Treść opublikowana przez onions

  1. powiedziałam terapeutce. dzisiaj. przez 5 minut ciszy probowalam sie zebrac w sobie a ona czekała i zachęcała. słowa więzły w gardle (dosłownie!) ale w końcu powiedziałam. był wstyd i zażenowanie, ale po chwili ulga, bo nie było oceny i od razu niemal przeszłyśmy do analizy zagadnienia. ulga była duża. zdecydowanie polecam. co powiedziała: - kompulsje tego typu to jak dutka u konia - zakłada się ją we wrażliwym miejscu (warga lub ucho konia) w celu zadania miejscowego bólu i odwrócenia uwagi od większego bólu (zabiegu). i sobie wdrożyłam to zachowanie w celu 'nieczucia' innego bólu związanego z moimi problemami, który wydawał mi się i dalej wydaje zbyt wielki i ciężki do udźwignięcia. wszelkie formy autoagresji , alkoholizm, zaburzenia odżywiania itp ponoć polegają na tym samym. niwelowanie bólu w sposób przez osobę kontrolowany. - aktualnie w psychologii zezwala się na niektóre zachowania tego typu o ile mają małą szkodliwość dla sfer życia, by pacjent jakoś mógł funkcjonować i radzić sobie z dużym bólem. oczywiście ponadto zalecana psychoterapia oraz czasem psychiatryczna konsultacja. przepracowując duży ból jest duża szansa ze kompulsje miną w duzym procencie jednak bedą sie od czasu do czasu pojawialy nawrotowo. e.

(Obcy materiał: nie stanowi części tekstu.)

(** X14.  From a store whose sessions are well formed and priced by the
    tariff, every session of every store reached is: an active session has
    no end, minutes or cost; any other has all three and is completed,
    fined or pending payment; with at most 3 minutes it is completed at
    cost 0; with more, its zone is in the store, its cost is
    [minutes * rate_per_min], and it is fined exactly when the minutes
    exceed the zone's [max_minutes]. *)
Theorem sessions_well_formed :
  forall st0 st,
    (forall s, In s (parking_sessions st0) ->
               session_wf s /\ session_priced st0 s) ->
    reachable st0 st ->
    forall s, In s (parking_sessions st) ->
              session_wf s /\ session_priced st s.
Proof.
  intros st0 st H0 Hr. revert st Hr.
  apply (reachable_ind_transition
           (fun st => forall s, In s (parking_sessions st) ->
                                session_wf s /\ session_priced st s));
    [exact H0|].
  intros st st' Inv T s' HIn.
  assert (forall x, In x (parking_sessions st) ->
                    session_wf x /\ session_priced st' x) as Hold.
  { intros x Hx. destruct (Inv x Hx) as [Hw Hp]. split; [exact Hw|].
    now apply session_priced_mono with st. }
  destruct T as [|u plate Hv|u v zone_id now z Ha Hz|u sid s now b HInu Hs Ho Hact Hb|];
    try (now apply Hold).
  - simpl in HIn. apply in_app_or in HIn. destruct HIn as [HIn|[<-|[]]].
    + now apply Hold.
    + split; [left; simpl; auto|]. intros m Hm. discriminate.
  - simpl in HIn. apply in_update_row in HIn. destruct HIn as [->|HIn].
    + destruct (finalized_wf_priced st s now u b Hb) as [Hw Hp].
      split; [exact Hw|].
      apply session_priced_mono with st; [|exact Hp].
      now apply transition_stop with u sid.
    + now apply Hold.
Qed.

Lemma sessions_well_formed_witness :
  exists s,
    lookup_session 1 st_paid = Some s
    /\ session_wf s /\ session_priced st_paid s.
Proof.
  eexists. split; [reflexivity|].
  apply (sessions_well_formed seeded st_paid);
    [intros s []|exact reachable_st_paid|left; reflexivity].
Defined.

(** ** Keys and references *)

Lemma find_unique {A K} (key : A -> K) (p : A -> bool) (a : A) (l : list A) :
  NoDup (map key l) -> In a l ->
  (forall x, p x = true <-> key x = key a) ->
  find p l = Some a.
Proof.
  intros ND HIn Hp. induction l as [|x l IH]; [destruct HIn|].
  simpl in ND. inversion ND as [|? ? Hnot ND']; subst. simpl.
  destruct (p x) eqn:E.
  - apply Hp in E. destruct HIn as [->|HIn]; [reflexivity|].
    exfalso. apply Hnot. rewrite E. now apply in_map.
  - destruct HIn as [->|HIn]; [|now apply IH].
    assert (p a = true) by (now apply Hp). congruence.
Qed.

Lemma transition_vehicles_unique (st st' : Store) :
  vehicles_pk_unique st /\ plates_unique st -> transition st st' ->
  vehicles_pk_unique st' /\ plates_unique st'.
Proof.
  unfold vehicles_pk_unique, plates_unique. intros [Hpk Hpl] T.
  destruct T as [|u plate Hv|u v zone_id now z Ha Hz|u sid s now b HInu Hs Ho Hact Hb|];
    simpl; auto.
  rewrite !map_app. simpl. split.
  - apply NoDup_app_fresh; [exact Hpk|].
    intros HIn. apply in_map_iff in HIn. destruct HIn as [x [E HIn]].
    apply (next_id_fresh Vehicle.id) in HIn. lia.
  - apply NoDup_app_fresh; [exact Hpl|].
    intros HIn. apply in_map_iff in HIn. destruct HIn as [x [E HIn]].
    injection E as E1 E2. unfold lookup_vehicle in Hv.
    apply (find_none _ _ Hv) in HIn.
    rewrite E1, E2, Z.eqb_refl, String.eqb_refl in HIn. discriminate.
Qed.

(** X15.  From a store where the keys of users, of vehicles and of
    sessions are distinct and no user has two vehicles with one plate, the
    same holds in every store reached.  So a key or a plate names one row:
    [session.get] returns any given session from its key, and the query by
    owner and plate returns any given vehicle. *)
Theorem keys_stay_unique :
  forall st0 st,
    users_pk_unique st0 -> vehicles_pk_unique st0 ->
    sessions_pk_unique st0 -> plates_unique st0 ->
    reachable st0 st ->
    users_pk_unique st /\ vehicles_pk_unique st
    /\ sessions_pk_unique st /\ plates_unique st
    /\ (forall s, In s (parking_sessions st) ->
                  lookup_session (ParkingSession.id s) st = Some s)
    /\ (forall v, In v (vehicles st) ->
                  lookup_vehicle (Vehicle.user_id v) (Vehicle.plate v) st
                  = Some v).
Proof.
  intros st0 st Hu0 Hv0 Hs0 Hp0 Hr.
  assert (users_pk_unique st /\ vehicles_pk_unique st
          /\ sessions_pk_unique st /\ plates_unique st) as [Hu [Hv [Hs Hp]]].
  { revert st Hr. apply reachable_ind_transition; [auto|].
    intros st st' [Hu [Hv [Hs Hp]]] T.
    destruct (transition_vehicles_unique st st' (conj Hv Hp) T) as [Hv' Hp'].
    split; [now apply transition_users_pk_unique with st|].
    split; [exact Hv'|].
    split; [now apply transition_sessions_pk_unique with st|exact Hp']. }
  repeat (split; [assumption|]). split.
  - intros s HIn. unfold lookup_session.
    apply (find_unique ParkingSession.id); auto.
    intros x. apply Z.eqb_eq.
  - intros v HIn. unfold lookup_vehicle.
    apply (find_unique (fun v => (Vehicle.user_id v, Vehicle.plate v)));
      auto.
    intros x. rewrite andb_true_iff, Z.eqb_eq, String.eqb_eq.
    split; [intros [-> ->]; reflexivity|intros E; now injection E].
Qed.

Lemma keys_stay_unique_witness :
  plates_unique st_paid
  /\ lookup_vehicle 1 "ABC123" st_paid = Some (Vehicle.mk 1 1 "ABC123").
Proof.
  destruct (keys_stay_unique seeded st_paid users_pk_unique_seeded
              ltac:(constructor) ltac:(constructor) ltac:(constructor)
              reachable_st_paid) as [_ [_ [_ [Hp [_ Hv]]]]].
  split; [exact Hp|]. apply (Hv (Vehicle.mk 1 1 "ABC123")).
  left. reflexivity.
Defined.
(** * howm: the X event handlers of [src/handler.c]

    A shallow embedding of [handle_event] and of the seven handlers it
    dispatches to.  The window manager's globals ([conf], [ewmh], [screen],
    [mon], the client lists) become an explicit state that every handler
    takes and returns; the calls a handler makes on its collaborators and on
    the X connection are appended, in order, to a trace kept in that state. *)

From Stdlib Require Import ZArith Lia List Bool String.
From stdpp Require Import base list.
Import ListNotations.
Open Scope Z_scope.

(** ** Machine integers

    C integers are [Z] values; a conversion to a fixed-width type is written
    out where the source performs one. *)

Definition is_uint8 (z : Z) : Prop := 0 <= z < 2 ^ 8.
Definition is_uint16 (z : Z) : Prop := 0 <= z < 2 ^ 16.
Definition is_int16 (z : Z) : Prop := - 2 ^ 15 <= z < 2 ^ 15.
Definition is_uint32 (z : Z) : Prop := 0 <= z < 2 ^ 32.

(** Conversion of an [int] to [uint32_t], as in [vals[i++] = e]. *)
Definition to_uint32 (z : Z) : Z := z mod 2 ^ 32.
(** A [uint32_t] word read back as a 32-bit two's complement number. *)
Definition to_int32 (z : Z) : Z := (z + 2 ^ 31) mod 2 ^ 32 - 2 ^ 31.
(** Conversion of an [int] to [int16_t], as in [c->rect.x = e]. *)
Definition to_int16 (z : Z) : Z := (z + 2 ^ 15) mod 2 ^ 16 - 2 ^ 15.

(** [a & b] used as a C condition. *)
Definition c_and_set (a b : Z) : bool := negb (Z.land a b =? 0).

(** ** Constants of [xcb/xproto.h] *)

Definition XCB_BUTTON_PRESS : Z := 4.
Definition XCB_ENTER_NOTIFY : Z := 7.
Definition XCB_DESTROY_NOTIFY : Z := 17.
Definition XCB_UNMAP_NOTIFY : Z := 18.
Definition XCB_MAP_REQUEST : Z := 20.
Definition XCB_CONFIGURE_NOTIFY : Z := 22.
Definition XCB_CONFIGURE_REQUEST : Z := 23.
Definition XCB_CLIENT_MESSAGE : Z := 33.

Definition XCB_BUTTON_INDEX_1 : Z := 1.
Definition XCB_ALLOW_REPLAY_POINTER : Z := 2.

Definition XCB_CONFIG_WINDOW_X : Z := 1.
Definition XCB_CONFIG_WINDOW_Y : Z := 2.
Definition XCB_CONFIG_WINDOW_WIDTH : Z := 4.
Definition XCB_CONFIG_WINDOW_HEIGHT : Z := 8.
Definition XCB_CONFIG_WINDOW_BORDER_WIDTH : Z := 16.
Definition XCB_CONFIG_WINDOW_SIBLING : Z := 32.
Definition XCB_CONFIG_WINDOW_STACK_MODE : Z := 64.

(** ** Data *)

Definition xcb_window_t := Z.
Definition xcb_atom_t := Z.

(** [xcb_rectangle_t]: [int16_t x, y; uint16_t width, height]. *)
Record xcb_rectangle_t := {
  rect_x : Z;
  rect_y : Z;
  rect_width : Z;
  rect_height : Z
}.

(** The fields of [client_t] that [handler.c] reads or writes; [rect] is
    an [xcb_rectangle_t]. *)
Record client_t := {
  win : xcb_window_t;
  is_floating : bool;
  is_transient : bool;
  rect : xcb_rectangle_t
}.

(** The layouts enumeration; [handler.c] names [ZOOM] only. *)
Inductive layouts := ZOOM | GRID | HSTACK | VSTACK.

Definition layouts_eqb (a b : layouts) : bool :=
  match a, b with
  | ZOOM, ZOOM | GRID, GRID | HSTACK, HSTACK | VSTACK, VSTACK => true
  | _, _ => false
  end.

(** The fields of [mon->ws] that [handler.c] reads; [bar_height] is
    [uint16_t]. *)
Record workspace_t := {
  bar_height : Z;
  layout : layouts
}.

(** The fields of [monitor_t] that [handler.c] reads; [rect] is an
    [xcb_rectangle_t], [workspace_cnt] is unsigned. *)
Record monitor_t := {
  mon_rect : xcb_rectangle_t;
  workspace_cnt : Z;
  ws : workspace_t
}.

(** The fields of the global [conf] that [handler.c] reads; [border_px],
    [float_spawn_width] and [float_spawn_height] are [uint16_t], so that the
    arithmetic on them is done in [int]. *)
Record config := {
  focus_mouse : bool;
  focus_mouse_click : bool;
  bar_bottom : bool;
  center_floating : bool;
  border_px : Z;
  float_spawn_width : Z;
  float_spawn_height : Z
}.

(** The atoms of the [ewmh] connection that [handler.c] compares with. *)
Record ewmh_atoms := {
  _NET_WM_WINDOW_TYPE_DOCK : xcb_atom_t;
  _NET_WM_WINDOW_TYPE_TOOLBAR : xcb_atom_t;
  _NET_WM_WINDOW_TYPE_NOTIFICATION : xcb_atom_t;
  _NET_WM_WINDOW_TYPE_DROPDOWN_MENU : xcb_atom_t;
  _NET_WM_WINDOW_TYPE_SPLASH : xcb_atom_t;
  _NET_WM_WINDOW_TYPE_POPUP_MENU : xcb_atom_t;
  _NET_WM_WINDOW_TYPE_TOOLTIP : xcb_atom_t;
  _NET_WM_WINDOW_TYPE_DIALOG : xcb_atom_t;
  _NET_WM_STATE : xcb_atom_t;
  _NET_CLOSE_WINDOW : xcb_atom_t;
  _NET_ACTIVE_WINDOW : xcb_atom_t;
  _NET_CURRENT_DESKTOP : xcb_atom_t
}.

  2. dzięki Panno Modliszko. rozważę to. jak znam siebie zajmie mi to dobre kilka tygodni zanim się zbiorę na odwagę. tak bardzo cenie naszą (ja + psycholog) relacje i tak bardzo się boje oceny. wmawiam sobie ze okey, psycholog nie będzie oceniał, ale potem gdzieś w sobie na pewno pomyśli że jestem beznadziejna i nienormalna. a tego nie zniosę. boje się że negatywizuje terapeutke, żeby znaleźć pretekst i ją odrzucić. a tak naprawdę ją bardzo cenie. i jak tak sobie teraz myślę, to trwa to dłuuugie lata. na początku było zdrapywanie strupków. należałam do klasy sportowej, miałam taką wysypkę na ramionach i kolanach - lekarz powiedział że to lekkie uczulenie na chlor. drapałam to okrutnie, nigdy nie było zagojone. wszystkim dookoła - łącznie z mamą - kłamałam że to swędzi, żeby mi dali spokój. nie swędziało. potrafiłam godzinami nad ramionami i kolanami 'pracować', do krwi. pisze to tutaj, bo mam nadzieje, ze pomoże mi to zebrać się na odwagę i powiedzieć terapeucie. przez tą terapię wszystko we mnie jakieś pootwierane, wyłazi w najmniej oczekiwanych momentach.
  3. jakie to głupie. czaiłam się prze długi czas myślałam że jestem jakaś nienormalna. znalazłam to forum i ulgą było ujrzenie, że ludzie mają podobny problem. też wyrywam włosy. zaobserwowałam ze u mnie wiąże się to z sytuacjami gdzie muszę się 'sprawdzić', zaprezentować, wypaść dobrze, czemu oczywiście towarzyszy stres ryzyka porażki i odrzucenia w jakiejkolwiek formie. a więc kiedyś były sprawdziany, później egzaminy, randki, teraz jest to o wiele bardziej automatyczne. wystarczy że się chce pouczyć, poczytać, dzieje się to niemal samo, ręka wędruje tu i tam. zupełnie bezwiednie. łapie się na tym, hamuje to świadomie, ale ciężko się upilnować. jak ratio zajęte to podświadome lęki igrają z moim ciałem. łączę to z silnym pragnieniem akceptacji, lękiem przed odrzuceniem, perfekcjonizmem. 3 mieś temu rozpoczęłam terapię. nie wiem czy powinnam o tym zaburzeniu powiedzieć terapeucie? próbuje sobie wyobrazić jak o tym mówię - chyba bym się spaliła ze wstydu. samo wyobrażenie tej sytuacji powoduje że lecą mi łzy. czy może przepracowując na terapii swoje problemy, kompulsja ustąpi jak lęki ustąpią? Mam nadzieje ze farmakologia nie będzie potrzebna. nie lubię tabletek. e.